Este fin de semana largo me fui a
Madrid. Nueve horas en tren para finalmente aterrizar en la capital española después de 11 años sin visitarla. Casi la había olvidado por completo. Poco y nada me acordaba de Cibeles, de Plaza Colón o de la Puerta del Sol. Así es que con mochila al hombro me embarqué al centro de la península y por 4 días caminé Madrid día y noche, sin parar.
Se me había olvidado lo bonita que es esa ciudad, sus edificios, sus calles, la vida que tiene, su gente, la comida, los parques, los monumentos. Todo. Caminaba y me maravillaba. Estaba deslumbrada mientras me comía un bocadillo de
jamón serrano con queso manchego, uf, qué placer!
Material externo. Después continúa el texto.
(* ===== verification/BootLoaderFacts.v ===== *)
(** * What the bootstrap loader guarantees

    Every run of the loader is a sequence of primitive steps ([step]); the
    invariants are proved by induction on those sequences.  The closed world,
    the at-most-once execution of a module body, the stability of a cached
    module and the termination of [require] follow. *)

From S2P Require Import Prelude JsString Path Realm BootLoader.

Import Boot.

(** ** Runs as sequences of steps *)

Section Runs.
Variable env : natives.

(** The id of a vendored package's entry module. *)
Definition vendored_entry (id : jsstr) : Prop :=
  exists name, package_lookup (vendoredPackages env) name = Some (Own id).

Definition vendored_name (name : jsstr) : Prop :=
  exists id, package_lookup (vendoredPackages env) name = Some (Own id).

Inductive step : state -> state -> Prop :=
  | step_read p st :
      diskLoadingClosed st = false -> step st (log (EvRead p) st)
  | step_load id filepath st m st' :
      cache st !! id = None \/ vendored_entry id ->
      alloc_mod id filepath st = (m, st') ->
      step st (log (EvExec id) (set_cache id m st'))
  | step_alias name m st :
      vendored_name name -> is_Some (heap st !! m) -> step st (set_cache name m st)
  | step_exports m v st :
      step st (update_mod m (fun r => Mod (m_id r) v (m_loaded r) (m_filename r)) st)
  | step_loaded m st :
      step st (update_mod m (fun r => Mod (m_id r) (m_exports r) true (m_filename r)) st)
  | step_close st : step st (close_disk st).

Definition steps : state -> state -> Prop := rtc step.

(** A computation from [st] whose run is a sequence of steps, and whose
    result satisfies [Q]. *)
Definition runs {A} (st : state) (o : outcome A) (Q : state -> result A -> Prop) : Prop :=
  match o with
  | None => True
  | Some (st', r) => steps st st' /\ Q st' r
  end.

Lemma steps_one st st' : step st st' -> steps st st'.
Proof. apply rtc_once. Qed.

Lemma probeFile_steps p st st' b : probeFile env p st = (st', b) -> steps st st'.
Proof.
  unfold probeFile. destruct (diskLoadingClosed st) eqn:E; intros [= <- <-].
  - apply rtc_refl.
  - by apply steps_one, step_read.
Qed.

Lemma probe_first_steps l d : forall st st' p, probe_first env l d st = (st', p) -> steps st st'.
Proof.
  induction l as [|c l IH]; intros st st' p; cbn; [intros [= <- <-]; apply rtc_refl|].
  destruct (probeFile env c st) as [st1 b] eqn:E. apply probeFile_steps in E.
  destruct b; [by intros [= <- <-]|]. intros ?%IH. by etransitivity.
Qed.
Lo cierto es que una noche, a eso de las 2 de la mañana, esperando subirme a un bus en la Moncloa me senté en un bar y pedí un bocadillo de patatas (el clásico baguette con una tortilla de papas en el medio) y una clarita (el símil del
fanshop pero con fanta limón). Mientras disfrutaba de mi merienda nocturna miré hacia una pared y me encontré con un cartel que decía "Las mejores y exquisitas empanadas chilenas". Me reí sola, mientras miraba mi bocadillo y pensaba en cómo no había leído ese cartel minutos antes. Pero pensé que nunca es tarde y siempre queda un espacio para probar una empanada chilena en el centro de Madrid, así es que le pedí al mozo que me calentara una para comerla. "¿Quién las hace?", le pregunté; "Un chileno que lleva 30 años en España", me respondió el hombre quien me miraba con cara de extrañeza. Seguro no muchos deben pedir una empanada chilena, ni menos a las 2 de la madrugada. Pero da igual tío... no podía perder esa oportunidad.
Mientras la saboreaba me acordé de una vez que estaba en un pueblo llamado
Ochagavía (no es coincidencia) que queda escondido entre los Pirineos, en Navarra, cuando junto a un grupo de amigos "locales" entramos a un bar (sólo hay dos en el lugar) y mientras pensábamos qué pedir para tomar miro la oferta de licores que tenía y me encuentro, con emoción, que al fondo se escondía una botella negra con forma de Moai. "Qué hace eso ahí", grité casi enloquecida. “No sabemos qué es ni cómo se toma”, me dice el
barman con cara de asustado con mi reacción. “Es pisco chileno”, le dije. “¿Pis qué?”, me preguntó. “Pisco, y uno de los mejores”, asentí. Fue entonces cuando le expliqué cómo se tomaba y se preparaba una piscola o un pisco sour, hasta ese momento desconocido para todos los que ahí estaban. Y así comenzamos a tomarlo.
En dos horas los 4 españoles con los que estaba nos habíamos bajado el Moai con sendos vasos de piscola y pisco sour (servidos en vaso largo). En dos horas mis amigos estaban completamente borrachos y absolutamente felices de haber conocido lo que es tomar un buen pisco chileno de 40 grados, mientras me decían entre risas "pero joder tía que esto es fuertísimo..."
Sin duda que es increíble cuando estás lejos de tu país por muchos años y te encuentras con estos "souvenirs" en los lugares que menos piensas... porque hasta tienen un gusto especial.